# Invisible Man Build



## Ductapeforever (Mar 6, 2008)

Work has gotten in the way in recent weeks, but now back at the bench. Here's a few in progress shots. More soon.


----------



## ShadOAB (Apr 29, 2007)

Looks 1/1 scale!

Good job!


----------



## normlbd (Nov 2, 2001)

Wild Turkey? NASA? Second mouse gets the cheese? 

Excellent detailing!!!!


----------



## Ductapeforever (Mar 6, 2008)

Thanks guys, I still have the bookcase and all the remaining glassware and books to paint and detail and some work on the figure. More pictures soon.


----------



## Rebel Rocker (Jan 26, 2000)

WOW!! Just when you think you've seen it all, huh??!! FANTASTIC job!!!:thumbsup::thumbsup::thumbsup::thumbsup:

Wayne


----------



## hal9001 (May 28, 2008)

You have to prioritize! What's more important, work or modeling? You can always work _after_ your modeling chores are done young man.

Oh, your model...mind boggling!


----------



## Ductapeforever (Mar 6, 2008)

Thanks Dad !


----------



## AJ-1701 (May 10, 2008)

Talk about an eye for detail!!! And the talent to do it!! Out...Stand...Ing :thumbsup:


----------



## otto (Jan 1, 1970)

Excellent! Thanks for the pics!


----------



## beck (Oct 22, 2003)

excellent work ! 
hb


----------



## SteveR (Aug 7, 2005)

Wow. Excellent detailing! :thumbsup:


----------



## mrmurph (Nov 21, 2007)

Ooooohhhhh! thanks for sharing.


----------



## ChrisW (Jan 1, 1970)

Repeating what others have said - that is incredible detailing! The broken bottle is especially nice. Looking forward to seeing more progress shots.


----------



## frankenstyrene (Oct 5, 2006)

Cool!


----------



## deadmanincfan (Mar 11, 2008)

FABULOUS work, sir! :thumbsup::thumbsup:


----------



## Paulbo (Sep 16, 2004)

That's just super! I'd love to see a wider shot showing more of the pieces in place.:thumbsup:


----------



## otto (Jan 1, 1970)

Love that nameplate too!


----------



## Roy Kirchoff (Jan 1, 1970)

Excellent work so far... :thumbsup: I can't wait to see the finished piece. 

RK


----------



## Cajjunwolfman (Nov 15, 2004)

*Clear Seams*

:wave:Mr Ducta:

I am totally in awe of your workmanship. I just got this kit from my LHS last Friday. An excellent kit to be sure, however I am very intimidated by the clear parts. Can you share how you worked with eliminating the seams on the clear parts?


----------



## Ductapeforever (Mar 6, 2008)

Folks, I want to clear up one misconception, I did not eliminate the seems on the clear parts. I minimized the visibility of them, but did not eliminate them. I used watch crystal cement to assemble and Future to help hide the seems. Believe me they are still there in all their hidious glory.


----------



## Mitchellmania (Feb 14, 2002)

Amazing work!! Can't wait to see more!


----------



## MonsterModelMan (Dec 20, 2000)

Ductapeforever,

AWESOME work and detail! Love the items on the table and how you made everything smaller to scale! The broken glass...great execution!
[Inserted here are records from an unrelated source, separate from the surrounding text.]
Arguments PInf {F}.
Arguments NInf {F}.
Arguments NaN {F}.

(** ** The notebook that states the identity (sums of squares) *)

Module Identity.
Section Identity.

Variable F : realFieldType.
Context {L : lapack F}.
Variables n p : nat.

Definition compute_loocv_slow (X : 'M[F]_(n, p)) (y : 'cV[F]_n)
    (Gamma : 'M[F]_p) : comp (pynum F) :=
  foldM (fun result (i : 'I_n) =>
      let x_i := row i X in
      let y_i := y i 0 in
      let X_mi := row' i X in
      let y_mi := row' i y in
      let A_mi := X_mi^T *m X_mi + Gamma^T *m Gamma in
      A_mi_inv <- np_linalg_inv A_mi ;;
      let b_hat_mi := A_mi_inv *m (X_mi^T *m y_mi) in
      let y_hat_i := (x_i *m b_hat_mi) 0 0 in
      ret (py_iadd result (Fin ((y_i - y_hat_i) ^+ 2))))
    (PyInt F 0) (enum 'I_n).

Definition compute_loocv (X : 'M[F]_(n, p)) (y : 'cV[F]_n)
    (Gamma : 'M[F]_p) : comp (float F) :=
  let A := X^T *m X + Gamma^T *m Gamma in
  A_inv <- np_linalg_inv A ;;
  let b_hat := A_inv *m (X^T *m y) in
  let y_hat := X *m b_hat in
  let h := hat_diagonal A_inv X in
  ret (np_sum (loo_squares y y_hat h)).

End Identity.
End Identity.

(** ** The notebook that checks both estimators (means of squares) *)

Module Verification.
Section Verification.

Variable F : realFieldType.
Context {L : lapack F}.
Variables n p : nat.

Definition compute_loocv_brute_force (X : 'M[F]_(n, p)) (y : 'cV[F]_n)
    (Gamma : 'M[F]_p) : comp (float F) :=
  result <- foldM (fun result (i : 'I_n) =>
      let x_i := row i X in
      let y_i := y i 0 in
      let X_mi := row' i X in
      let y_mi := row' i y in
      let A_mi := X_mi^T *m X_mi + Gamma^T *m Gamma in
      A_mi_inv <- np_linalg_inv A_mi ;;
      let b_hat_mi := A_mi_inv *m (X_mi^T *m y_mi) in
      let y_hat_i := (x_i *m b_hat_mi) 0 0 in
      ret (py_iadd result (Fin ((y_i - y_hat_i) ^+ 2))))
    (PyInt F 0) (enum 'I_n) ;;
  py_truediv result n.

Definition compute_loocv_efficient (X : 'M[F]_(n, p)) (y : 'cV[F]_n)
    (Gamma : 'M[F]_p) : comp (float F) :=
  let A := X^T *m X + Gamma^T *m Gamma in
  A_inv <- np_linalg_inv A ;;
  let b_hat := A_inv *m (X^T *m y) in
  let y_hat := X *m b_hat in
  let h := hat_diagonal A_inv X in
  ret (xdiv (np_sum (loo_squares y y_hat h)) n%:R).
Can't wait to see more of your finished kit!:thumbsup:

MMM


----------



## Ductapeforever (Mar 6, 2008)

Will have more shots soon, got too many things on the bench being built at the same time , consignment pieces take priority.


----------



## Duck Fink (May 2, 2005)

WOW...great job on the details. The book is very impressive as is the broken bottle. Be sure and post the finished thing!


----------



## Alex DeLarge (Nov 15, 2008)

Hey all, I'm new here, so cut me some slack if I screw something up. I haven't built anything since I was a kid, but the new I.M. kit got me inspired to give it a go. And seeing Ductapeforever's work really got me excited. So nice. 

Well, here's my work in progress. Tell me what you think.


----------



## mcdougall (Oct 28, 2007)

Welcome Alex :wave: If you haven't built anything since you were a kid then the kid in you must be awfully proud right now...because I think it looks Great:thumbsup:...The detail on the glassware and hand print on the medical papers are outstanding...the melted wax on the bottle and your color scheme on the books is also very impressive...Where did you get that cool carpet...I'd love to see your finished product ...More Pix please !
Mcdee


----------



## Alex DeLarge (Nov 15, 2008)

Mcdougall, thanks so much. It's been a bit nerve-wracking, but I am pleased with the way it's turning out. The carpet came from a hobby shop in Studio City, CA, called 'Kit-Kraft'. I tried a few different things with the sculpted carpet, but just wasn't happy with it. Kit-Kraft has a nice selection of doll-house carpets, which, if you can believe it, actually come from Turkey. I picked one, soaked it in some tea, and I might still do a bit more to scuff it up or stain it. 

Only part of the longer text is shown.